Contrary to popular belief, Microsoft is doing very well indeed. You've only got to look at the last financial results for that. Revenue of $24.52 billion in a single quarter.
This is an immensely strong corporation.
That strength has come from its previous two CEOs – one the founder, the other appointed from within. And it's why I believe Satya Nadella is the perfect fit to lead Microsoft into a new era where it fixes the issues it has experienced in the recent past.
And, my, there have been issues. Nadella is inheriting a changing and challenged Microsoft.
Just think of the problems with Xbox One: that kerfuffle over DRM and the lack of detail in graphics compared to PS4. And then think of Windows 8 and the fact that, 14 months after launch, the app ecosystem is still poor.
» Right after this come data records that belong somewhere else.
(** * pysal.cg.locators: interval tree and bucket grid

    A shallow embedding of [IntervalTree] and [Grid] from
    [pysal/cg/locators.py], and the properties stated about them.

    Numbers are Python integers, modelled as [Z]; on integers Python 2's
    [/] is floor division, which is [Z.div].  A Python [dict] is a [gmap],
    a Python [list] is a [list]. *)

From stdpp Require Import gmap list strings.
From Stdlib Require Import ZArith Lia Sorted Permutation.

Local Open Scope Z_scope.

(** Exceptions.  The source raises a bare [Exception] with a message; the
    constructors name the message.  [KeyError] and [ValueError] are the
    ones Python's [dict] lookup and [list.remove] raise. *)
Inductive exn : Type :=
  | InvalidInterval
  | InvalidResolution
  | OutOfBounds
  | KeyError
  | ValueError.

(** What a call does: it returns, it raises, or (for the loops and
    recursions that need not terminate) it is still running when the fuel
    is spent. *)
Inductive outcome (A : Type) : Type :=
  | Returned (a : A)
  | Raised (e : exn)
  | OutOfFuel.
Arguments Returned {A} a.
Arguments Raised {A} e.
Arguments OutOfFuel {A}.

(** ** IntervalTree *)

Module IntervalTree.

Section WithPayload.
Context {payload : Type}.

(** An interval is the Python tuple [(lower, upper, item)]: [i[0]],
    [i[1]], [i[2]]. *)
Record interval : Type := Interval {
  lower : Z;
  upper : Z;
  item : payload
}.

(** [IntervalTree.Node]; [Empty] is Python's [None]. *)
Inductive Node : Type :=
  | Empty
  | MkNode (val : Z) (left_list right_list : list interval)
           (left_node right_node : Node).

(** The [while] loop of [Node.query]: the index at which the scan stops. *)
Fixpoint scan (keep : interval -> bool) (l : list interval) : nat :=
  match l with
  | [] => O
  | rec :: l' => if keep rec then S (scan keep l') else O
  end.

(** [Node.query] *)
Definition query (val : Z) (left_list right_list : list interval) (q : Z)
  : list payload :=
  if q <? val then
    let i := scan (fun rec => lower rec <=? q) left_list in
    map item (firstn i left_list)
  else
    let i := scan (fun rec => upper rec >=? q) right_list in
    map item (firstn i right_list).

(** [IntervalTree._query_range] *)
Fixpoint _query_range (q : Z * Z) (root : Node) : list payload :=
  match root with
  | Empty => []
  | MkNode val ll rl ln rn =>
      if val <? fst q then
        _query_range q rn ++ query val ll rl (fst q)
      else if val >? snd q then
        _query_range q ln ++ query val ll rl (snd q)
      else
        query val ll rl val ++ _query_range q ln ++ _query_range q rn
  end.

(** [IntervalTree._query_points]: the descent from [cur], each visited
    node's answer appended to [found]. *)
Fixpoint _query_points (cur : Node) (q : Z) : list payload :=
  match cur with
  | Empty => []
  | MkNode val ll rl ln rn =>
      query val ll rl q ++
      (if q <? val then _query_points ln q else _query_points rn q)
  end.

(** [sign], local to [_recursive_build] *)
Definition sign (x : Z) : Z :=
  if x <? 0 then -1 else if x >? 0 then 1 else 0.

(** [binary_search], local to [_recursive_build].  The loop runs while
    [l < r]; [r - l] shrinks at every turn, so [len(list)] turns are
    enough. *)
Fixpoint binary_search_loop (fuel : nat) (list : list Z) (q : Z) (l r : nat)
  : nat :=
  match fuel with
  | O => l
  | S fuel' =>
      if (l <? r)%nat then
        let m := ((l + r) / 2)%nat in
        if nth m list 0 <? q then binary_search_loop fuel' list q (m + 1)%nat r
        else binary_search_loop fuel' list q l m
      else l
  end.

Definition binary_search (list : list Z) (q : Z) : nat :=
  binary_search_loop (length list) list q O (length list).

(** [list.sort(cmp)]: Python's sort is stable, and the stable sorted
    arrangement of a list is unique; insertion from the right computes it. *)
Fixpoint sort_insert (cmp : interval -> interval -> Z) (x : interval)
    (l : list interval) : list interval :=
  match l with
  | [] => [x]
  | y :: l' => if cmp y x <? 0 then y :: sort_insert cmp x l' else x :: l
  end.

Definition sort (cmp : interval -> interval -> Z) (l : list interval)
  : list interval :=
  fold_right (sort_insert cmp) [] l.

(** [list(set(...))] followed by [sort()]: the strictly ascending list of
    the distinct values. *)
Fixpoint set_insert (x : Z) (l : list Z) : list Z :=
  match l with
  | [] => [x]
  | y :: l' =>
      if x <? y then x :: l else if x =? y then l else y :: set_insert x l'
  end.

Definition sorted_set (l : list Z) : list Z := fold_right set_insert [] l.

(** [eps = list(set([i[0] for i in intervals] + [i[1] for i in intervals]));
    eps.sort()] *)
Definition endpoints (intervals : list interval) : list Z :=
  sorted_set (map lower intervals ++ map upper intervals).

Definition centered (median : Z) (i : interval) : bool :=
  (lower i <=? median) && (median <=? upper i).

(** The endpoint lists handed to the two recursive calls. *)
Definition child_eps (intervals : list interval) (median : Z)
  : list Z * list Z :=
  let eps := endpoints intervals in
  let bp := binary_search eps median in
  (firstn bp eps, skipn bp eps).

(** [IntervalTree._recursive_build].  [None] is fuel spent: the recursion
    need not end on intervals with [lower > upper]. *)
Fixpoint _recursive_build (fuel : nat) (intervals : list interval)
    (eps : list Z) : option Node :=
  match fuel with
  | O => None
  | S fuel' =>
      match eps with
      | [] => Some Empty
      | _ :: _ =>
          let median := nth (length eps / 2)%nat eps 0 in
          let hit_is := List.filter (centered median) intervals in
          let rem_is :=
            List.filter (fun i => negb (centered median i)) intervals in
          let left_list :=
            sort (fun a b => sign (lower a - lower b)) hit_is in
          let right_list :=
            sort (fun a b => sign (upper b - upper a)) hit_is in
          let '(left_eps, right_eps) := child_eps intervals median in
          match _recursive_build fuel' rem_is left_eps,
                _recursive_build fuel' rem_is right_eps with
          | Some ln, Some rn =>
              Some (MkNode median left_list right_list ln rn)
          | _, _ => None
          end
      end
  end.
And that's before we talk about Windows 8's suitability for tablet use. Or the fact 20% of PC operating systems worldwide are still the soon-to-be-defunct Windows XP. Oh, and the small matter of Windows RT, the OS that should die.
Nadella is the guy to fix these problems. Despite numerous rumours and the Nokia acquisition, it doesn't seem Microsoft were keen to bring Stephen Elop back into the fold, and in the end the radical change proposed by Ford's CEO Alan Mulally just seemed a step too far.
Accelerating to succeed
Instead, the board went for continuity in Nadella - a guy who has had recent success in furthering Microsoft's cloud interests as well as building the infrastructure to make it happen. As Bill Gates says: "Satya is a proven leader with hard-core engineering skills, business vision and the ability to bring people together."
Nadella clearly believes there's plenty of opportunity for Microsoft too - he says potential prospects are "vast" yet the company must focus clearly and continue to change in order to continue to succeed. He acknowledges that he has a big challenge on his hands to accelerate product delivery to counter the regular updates to the likes of iOS, Android and even OS X while focusing on devices as well as services
We also shouldn't be fooled by the return of Gates to a more regular role. It's surely just a show to investors that the original Microsoft's strengths are still there, but really Gates has always been a supreme influence over Microsoft even since his semi-retirement and has had more than enough to say during his one day a week when he's not flying around the world battling Polio and meeting world leaders.
We're looking forward to hearing Nadella deliver the kind of keynote speeches we've heard from Gates and Ballmer in the past – hopefully at the Consumer Electronics Show (CES) and pushing through to a leaner, faster and more efficient Microsoft.
I reckon he'll do just fine.
And I've only got one piece of advice for him: kill Windows RT and get tablets running Windows Phone instead. Like, yesterday.